— Будь хорошей девочкой, — говорю я. — Позаботься о братьях.
Преподобный стоит в комнате, качая головой, забавляясь. Он стоит прямо, спрятав руки за спину.
— Я вернусь, если получится, — шепчет Уилл. Он действительно оставляется меня тут. Я отворачиваюсь.
— Аравия?
Я ненавижу себя за то, что оглядываюсь на него. Он вынимает руку из кармана и протягивает сквозь решетку.
Я раскрываю руку, и он роняет кольцо с бриллиантом, что Элиот дал мне, в мою ладонь. Мы смотрим, друг на друга в течение долгого момента, после чего он убирает руку. Но что тут сказать? Я сомневаюсь, что люди, которые удерживают меня, будут впечатлены бриллиантом. Особенно, когда они просто могут взять его с моего мертвого тела.
Уилл склоняет голову, уводя детей, и Преподобный следует за ними.
Я ненавижу Уилла, за то, что он оставляет меня, и ненавижу себя, потому что хотела, чтобы он обернулся и сказал что-то, что угодно, что заставило бы меня пережить эту ночь. Я скучаю по его прикосновениям, и это угнетает.
Через маленькое окошко в камере виден только уровень улицы. Встав на носочки, я вижу горящую гавань.

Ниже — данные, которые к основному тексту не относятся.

(* ===== verification/TcpFallback.v ===== *)
(** Length-prefixed framing over TCP: [core/lbtp/src/tcp_fallback.rs].

    [push] consumes a chunk of the stream in its loop; [feed] is the reference
    machine that takes one byte at a time.  The latency penalty tracker of the
    same file is in Module [TcpPenalty]. *)
From S2P Require Import Prelude F64 F64Bounds.
#[local] Open Scope N_scope.

Definition TCP_LENGTH_PREFIX_BYTES : N := 2.
Definition TCP_MAX_DATAGRAM_BYTES : N := 1200.

(** [TcpFramer::encode]. *)
Definition encode (datagram : list byte) : option (list byte) :=
  if TCP_MAX_DATAGRAM_BYTES <? lenN datagram then None
  else Some (be_bytes 2 (wrap 16 (lenN datagram)) ++ datagram).

Inductive ReassemblerState :=
| Header (buf : list byte) (filled : N)
| Body (expected : N) (buf : list byte).

Record TcpReassembler := mkReassembler {
  state : ReassemblerState;
  oversized_rejected : N;
}.

Definition fresh_header : ReassemblerState := Header [Byte.x00; Byte.x00] 0.

Definition new : TcpReassembler := {| state := fresh_header; oversized_rejected := 0 |}.

(** [buf[filled..filled + copy].copy_from_slice(src)]. *)
Definition copy_into (buf : list byte) (filled : N) (src : list byte) : list byte :=
  take (N.to_nat filled) buf ++ src ++ drop (N.to_nat filled + length src) buf.

(** One iteration of the loop of [push]; [bytes] is [bytes[pos..]].  The last
    component is the datagram the iteration completes. *)
Definition push_step (r : TcpReassembler) (bytes : list byte) :
    TcpReassembler * list byte * option (list byte) :=
  let with_state s := {| state := s; oversized_rejected := oversized_rejected r |} in
  match state r with
  | Header buf filled =>
      let need := TCP_LENGTH_PREFIX_BYTES - filled in
      let avail := lenN bytes in
      let copy := N.min need avail in
      let buf := copy_into buf filled (take (N.to_nat copy) bytes) in
      let filled := filled + copy in
      let rest := drop (N.to_nat copy) bytes in
      if filled =? TCP_LENGTH_PREFIX_BYTES then
        let len := be_value buf in
        if TCP_MAX_DATAGRAM_BYTES <? len
        then ({| state := fresh_header;
                 oversized_rejected := wrap 32 (oversized_rejected r + 1) |}, rest, None)
        else (with_state (Body len []), rest, None)
      else (with_state (Header buf filled), rest, None)
  | Body expected buf =>
      let need := expected - lenN buf in
      let avail := lenN bytes in
      let copy := N.min need avail in
      let buf := buf ++ take (N.to_nat copy) bytes in
      let rest := drop (N.to_nat copy) bytes in
      if lenN buf =? expected
      then (with_state fresh_header, rest, if 0 <? expected then Some buf else None)
      else (with_state (Body expected buf), rest, None)
  end.

(** The loop [while pos < bytes.len()]: [None] when the fuel runs out. *)
Fixpoint push_loop (fuel : nat) (r : TcpReassembler) (bytes : list byte)
    (completed : list (list byte)) : option (TcpReassembler * list (list byte)) :=
  match bytes, fuel with
  | [], _ => Some (r, completed)
  | _, O => None
  | _, S fuel =>
      let '(r', rest, d) := push_step r bytes in
      push_loop fuel r' rest (completed ++ option_list d)
  end.

(** Every iteration consumes a byte or leaves an empty body. *)
Definition push_fuel (bytes : list byte) : nat := 2 * length bytes.

Definition push (r : TcpReassembler) (bytes : list byte) :
    option (TcpReassembler * list (list byte)) :=
  push_loop (push_fuel bytes) r bytes [].

(** ** The byte-at-a-time reference machine *)

(** [Header] holds 2 bytes of which fewer than 2 are filled, [Body] at most 1200
    bytes of which fewer than [expected] are buffered, or an empty body. *)
Definition state_wf (s : ReassemblerState) : Prop :=
  match s with
  | Header buf filled => length buf = 2%nat /\ filled < 2
  | Body expected buf => expected <= TCP_MAX_DATAGRAM_BYTES /\
      (lenN buf < expected \/ (expected = 0 /\ buf = []))
  end.

(** An empty body gives way to the next header before a byte is read. *)
Definition settle (r : TcpReassembler) : TcpReassembler :=
  match state r with
  | Body 0 _ => {| state := fresh_header; oversized_rejected := oversized_rejected r |}
  | _ => r
  end.

Definition feed (r : TcpReassembler) (b : byte) : TcpReassembler * list (list byte) :=
  let r := settle r in
  let '(r', _, d) := push_step r [b] in
  (r', option_list d).

Fixpoint feed_all (r : TcpReassembler) (bytes : list byte) :
    TcpReassembler * list (list byte) :=
  match bytes with
  | [] => (r, [])
  | b :: bytes =>
      let '(r1, ds1) := feed r b in
      let '(r2, ds2) := feed_all r1 bytes in
      (r2, ds1 ++ ds2)
  end.

(** A sequence of chunks as the socket delivers them. *)
Fixpoint push_all (r : TcpReassembler) (chunks : list (list byte)) :
    option (TcpReassembler * list (list byte)) :=
  match chunks with
  | [] => Some (r, [])
  | c :: cs =>
      '(r1, ds1) ← push r c;
      '(r2, ds2) ← push_all r1 cs;
      Some (r2, ds1 ++ ds2)
  end.

(** ** Lemmas *)
Lemma feed_all_app r b1 b2 :
  feed_all r (b1 ++ b2) =
    (fst (feed_all (fst (feed_all r b1)) b2),
     snd (feed_all r b1) ++ snd (feed_all (fst (feed_all r b1)) b2)).
Proof.
  revert r. induction b1 as [|b b1 IH]; intros r; cbn [app feed_all].
  - cbn. by destruct (feed_all r b2).
  - destruct (feed r b) as [r1 ds1]. rewrite IH.
    destruct (feed_all r1 b1) as [r2 ds2]. cbn [fst snd]. by rewrite app_assoc.
Qed.

Lemma settle_wf r : state_wf (state r) -> state_wf (state (settle r)).
Proof. destruct r as [[buf f|[|e] buf] o]; cbn; done. Qed.

Lemma settle_settle r : settle (settle r) = settle r.
Proof. by destruct r as [[buf f|[|e] buf] o]. Qed.

Lemma feed_settle r b : feed (settle r) b = feed r b.
Proof. unfold feed. by rewrite settle_settle. Qed.

(** The first byte of a header, read alone or together with the second. *)
Lemma header_0_step o b buf :
  length buf = 2%nat ->
  push_step {| state := Header buf 0; oversized_rejected := o |} [b] =
    ({| state := Header [b; nth 1 buf b] 1; oversized_rejected := o |}, [], None) /\
  (forall c bs, push_step {| state := Header buf 0; oversized_rejected := o |} (b :: c :: bs) =
   push_step {| state := Header [b; nth 1 buf b] 1; oversized_rejected := o |} (c :: bs)).
Proof.
  intros Hb. destruct buf as [|b1 [|b2 [|? ?]]]; try done.
  split; [done|]. intros c bs. unfold push_step; cbn [state oversized_rejected].
  unfold TCP_LENGTH_PREFIX_BYTES. rewrite !N.min_l by (rewrite !lenN_cons; lia).
  reflexivity.
Qed.

Lemma header_1_step o b b0 b1 bytes :
  exists r', state_wf (state r') /\
  push_step {| state := Header [b0; b1] 1; oversized_rejected := o |} (b :: bytes) =
    (r', bytes, None) /\
  r' = (let len := be_value [b0; b] in
        if TCP_MAX_DATAGRAM_BYTES <? len
        then {| state := fresh_header; oversized_rejected := wrap 32 (o + 1) |}
        else {| state := Body len []; oversized_rejected := o |}).
Proof.
  unfold push_step; cbn [state oversized_rejected]. unfold TCP_LENGTH_PREFIX_BYTES.
  rewrite !N.min_l by (rewrite !lenN_cons; lia).
  change (N.to_nat (2 - 1)) with 1%nat. change (1 + (2 - 1) =? 2) with true. cbn [take drop]. rewrite take_0, drop_0.
  replace (copy_into [b0; b1] 1 [b]) with [b0; b] by done. cbn zeta.
  destruct (TCP_MAX_DATAGRAM_BYTES <? be_value [b0; b]) eqn:E; eexists; split_and!;
    try reflexivity.
  - cbn. lia.
  - cbn [state state_wf]. reflectN. split; [done|]. rewrite lenN_nil.
    destruct (N.eq_0_gt_0_cases (be_value [b0; b])); auto.
Qed.

Lemma body_step_partial o e buf bytes :
  lenN buf + lenN bytes < e ->
  push_step {| state := Body e buf; oversized_rejected := o |} bytes =
    ({| state := Body e (buf ++ bytes); oversized_rejected := o |}, [], None).
Proof.
  intros Hl. unfold push_step; cbn [state oversized_rejected].
  rewrite N.min_r by lia. rewrite to_nat_lenN, firstn_all, drop_all, lenN_app.
  by rewrite (proj2 (N.eqb_neq _ _)) by lia.
Qed.

Lemma body_step_full o e buf bytes rest :
  lenN buf + lenN bytes = e -> 0 < e ->
  push_step {| state := Body e buf; oversized_rejected := o |} (bytes ++ rest) =
    ({| state := fresh_header; oversized_rejected := o |}, rest, Some (buf ++ bytes)).
Proof.
  intros Hl He. unfold push_step; cbn [state oversized_rejected].
  rewrite (lenN_app bytes rest), N.min_l by lia.
  replace (N.to_nat (e - lenN buf)) with (length bytes) by (unfold lenN in *; lia).
  rewrite take_app_length, drop_app_length, lenN_app, Hl, N.eqb_refl.
  by rewrite (proj2 (N.ltb_lt _ _)).
Qed.

Lemma body_feed_partial o e buf bytes :
  lenN buf + lenN bytes < e ->
  feed_all {| state := Body e buf; oversized_rejected := o |} bytes =
    ({| state := Body e (buf ++ bytes); oversized_rejected := o |}, []).
Proof.
  revert buf. induction bytes as [|b bytes IH]; intros buf Hl.
  - cbn. by rewrite app_nil_r.
  - rewrite lenN_cons in Hl. cbn [feed_all]. unfold feed.
    replace (settle _) with {| state := Body e buf; oversized_rejected := o |}
      by (destruct e; [lia|done]).
    rewrite body_step_partial by (rewrite lenN_cons, lenN_nil; lia). cbn [option_list].
    rewrite IH by (rewrite lenN_app, lenN_cons, lenN_nil; lia). by rewrite <- app_assoc.
Qed.

Lemma body_feed_full o e buf bytes :
  lenN buf + lenN bytes = e -> lenN buf < e ->
  feed_all {| state := Body e buf; oversized_rejected := o |} bytes =
    ({| state := fresh_header; oversized_rejected := o |}, [buf ++ bytes]).
Proof.
  intros Hl Hb. destruct (exists_last (l := bytes)) as (bs & b & ->).
  { intros ->. rewrite lenN_nil in Hl. lia. }
  rewrite lenN_app, lenN_cons, lenN_nil in Hl.
  rewrite feed_all_app, body_feed_partial by lia. cbn [fst snd feed_all]. unfold feed.
  replace (settle _) with {| state := Body e (buf ++ bs); oversized_rejected := o |}
    by (destruct e; [lia|done]).
  pose proof (body_step_full o e (buf ++ bs) [b] []) as Hs. cbn [app] in Hs.
  rewrite Hs by (rewrite ?lenN_app, ?lenN_cons, ?lenN_nil; lia).
  cbn. by rewrite app_assoc.
Qed.

(** Iterations the loop still needs. *)
Definition need (r : TcpReassembler) (bytes : list byte) : nat :=
  match state r with
  | Body 0 _ => 2 * length bytes
  | _ => 2 * length bytes - 1
  end.

Lemma header_1_feed o b b0 b1 bytes r' :
  push_step {| state := Header [b0; b1] 1; oversized_rejected := o |} (b :: bytes) =
    (r', bytes, None) ->
  feed_all {| state := Header [b0; b1] 1; oversized_rejected := o |} (b :: bytes) =
    feed_all r' bytes.
Proof.
  intros Hs. destruct (header_1_step o b b0 b1 bytes) as (r1 & _ & Hs1 & Hr1).
  destruct (header_1_step o b b0 b1 []) as (r2 & _ & Hs2 & Hr2).
  rewrite Hs1 in Hs. injection Hs as <-. cbn [feed_all]. unfold feed.
  change (settle _) with {| state := Header [b0; b1] 1; oversized_rejected := o |}.
  rewrite Hs2, Hr2, <- Hr1. cbn. by destruct (feed_all r1 bytes).
Qed.

Lemma push_step_feed r bytes :
  state_wf (state r) -> bytes <> [] ->
  exists r' rest d,
    push_step r bytes = (r', rest, d) /\ state_wf (state r') /\
    feed_all r bytes = (fst (feed_all r' rest), option_list d ++ snd (feed_all r' rest)) /\
    (rest = [] \/ (need r' rest < need r bytes)%nat).
Proof.
  intros Hw Hne. destruct bytes as [|b bytes]; [done|].
  destruct r as [[buf filled|e buf] o]; cbn [state state_wf] in Hw.
  - destruct Hw as [Hb Hf].
    assert (Hone : forall b1 b0 c bs, exists r', state_wf (state r') /\
      push_step {| state := Header [b0; b1] 1; oversized_rejected := o |} (c :: bs) = (r', bs, None) /\
      feed_all {| state := Header [b0; b1] 1; oversized_rejected := o |} (c :: bs) =
        feed_all r' bs).
    { intros. destruct (header_1_step o c b0 b1 bs) as (r' & Hw' & Hs & _). eauto using header_1_feed. }
    assert (filled = 0 \/ filled = 1) as [-> | ->] by lia.
    + destruct (header_0_step o b buf Hb) as [Hs Hs'].
      assert (Hfd : feed {| state := Header buf 0; oversized_rejected := o |} b =
        ({| state := Header [b; nth 1 buf b] 1; oversized_rejected := o |}, [])).
      { unfold feed. change (settle _) with {| state := Header buf 0; oversized_rejected := o |}.
        by rewrite Hs. }
      destruct bytes as [|c bs].
      * eexists _, _, _. split; [exact Hs|]. split; [by cbn|]. split; [|by left].
        cbn [feed_all]. by rewrite Hfd.
      * rewrite Hs'. destruct (Hone (nth 1 buf b) b c bs) as (r' & Hw' & Hp & Hfa).
        exists r', bs, None. split_and!; auto.
        -- change (b :: c :: bs) with ([b] ++ c :: bs). rewrite feed_all_app. cbn [feed_all].
           rewrite Hfd. cbn [fst snd app]. change (option_list None) with (@nil (list byte)).
           by rewrite <- Hfa.
        -- destruct bs; [by left|right]. unfold need; cbn [state].
           destruct (state r') as [|[] ?]; cbn [length]; lia.
    + destruct buf as [|b0 [|b1 [|? ?]]]; try done.
      destruct (Hone b1 b0 b bytes) as (r' & Hw' & Hp & Hfa). exists r', bytes, None.
      split_and!; auto.
      * rewrite Hfa. by destruct (feed_all r' bytes).
      * destruct bytes; [by left|right]. unfold need; cbn [state].
        destruct (state r') as [|[] ?]; cbn [length]; lia.
  - destruct Hw as [He [Hl|[-> ->]]].
    + destruct (N.lt_ge_cases (lenN buf + lenN (b :: bytes)) e) as [Hlt|Hge].
      * rewrite body_step_partial, body_feed_partial by done.
        eexists _, _, _. split; [done|]. split; [|split; [done|by left]].
        cbn [state state_wf]. split; [done|]. left. by rewrite lenN_app.
      * set (n := N.to_nat (e - lenN buf)).
        rewrite <- (take_drop n (b :: bytes)). set (t := take n (b :: bytes)).
        set (rest := drop n (b :: bytes)).
        assert (Ht : lenN buf + lenN t = e).
        { unfold t, lenN in *. rewrite length_take. unfold n. lia. }
        rewrite (body_step_full o e buf t rest Ht) by lia. eexists _, _, _. split; [done|]. split; [done|]. split.
        -- rewrite feed_all_app, body_feed_full by done. done.
        -- right. unfold need; cbn [state]. rewrite length_app.
           assert (0 < length t)%nat by (unfold lenN in *; lia).
           change (match fresh_header with Body 0 _ => 2 * length rest | _ => 2 * length rest - 1 end)%nat
             with (2 * length rest - 1)%nat. destruct e; lia.
    + exists {| state := fresh_header; oversized_rejected := o |}, (b :: bytes), None.
      split; [done|]. split; [by cbn|]. split; [|right; unfold need; cbn [state fresh_header length]; lia].
      cbn [feed_all]. unfold feed.
      change (settle {| state := Body 0 []; oversized_rejected := o |}) with
        (settle {| state := fresh_header; oversized_rejected := o |}).
      by destruct (push_step _ _) as [[r1 ?] d], (feed_all r1 bytes).
Qed.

Корабль развалился сам по себе. То, что от него осталось, пылает в огне, вероятно, от газовых ламп, развешанных на такелаже. Элиот стоял на палубе. Разве он мог как-то выжить?
Элиот умер, думая, что я отказалась от него? Предала его?
А я это сделала?
Дым валит сквозь крошечный иллюминатор. Иногда, крича, бегут люди. Двое людей дерутся не на жизнь, а на смерть прямо перед окном.
Наконец, я отворачиваюсь из-за воспоминаний о родителях, об Эйприл. Я надеюсь, что Уилл спасет детей. Моя щека все еще ощущает поцелуй Элис.
Корабль отплыл. Элиот исчез. Я кутаюсь в одеяло, но не могу согреться.
Нож, который мне дал Элиот, все еще в моем ботинке. Я вытаскиваю его и касаюсь холодного металла. Прижимаю лезвие к запястью. Я могу прямо сейчас все закончить. Забвение. Я никогда не почувствую свою вину снова. Никогда больше не испытаю боли предательства. Умереть как Финн. Истечь кровью до смерти.
Я долго боролась с очарованием смерти, после того, как умер Финн, и родители были потеряны. Они должны были вести меня, заботиться обо мне, но не могли. Я выбиралась из постели по утрам. Я ела еду, которую ставили передо мной. Когда кто-то улыбался мне, я пыталась улыбнуться в ответ.
Это все было нереальным. Я была фальшивкой, и моя жизнь была притворной, а счастье наигранным.
Мама вернулась к нам, но я никогда не забуду, как она вернулась и что обнаружила.
Она настаивала, чтобы в первый год мы спали в одной комнате, и каждую ночь она тянулась ко мне, словно пыталась удостовериться, что я все еще жива.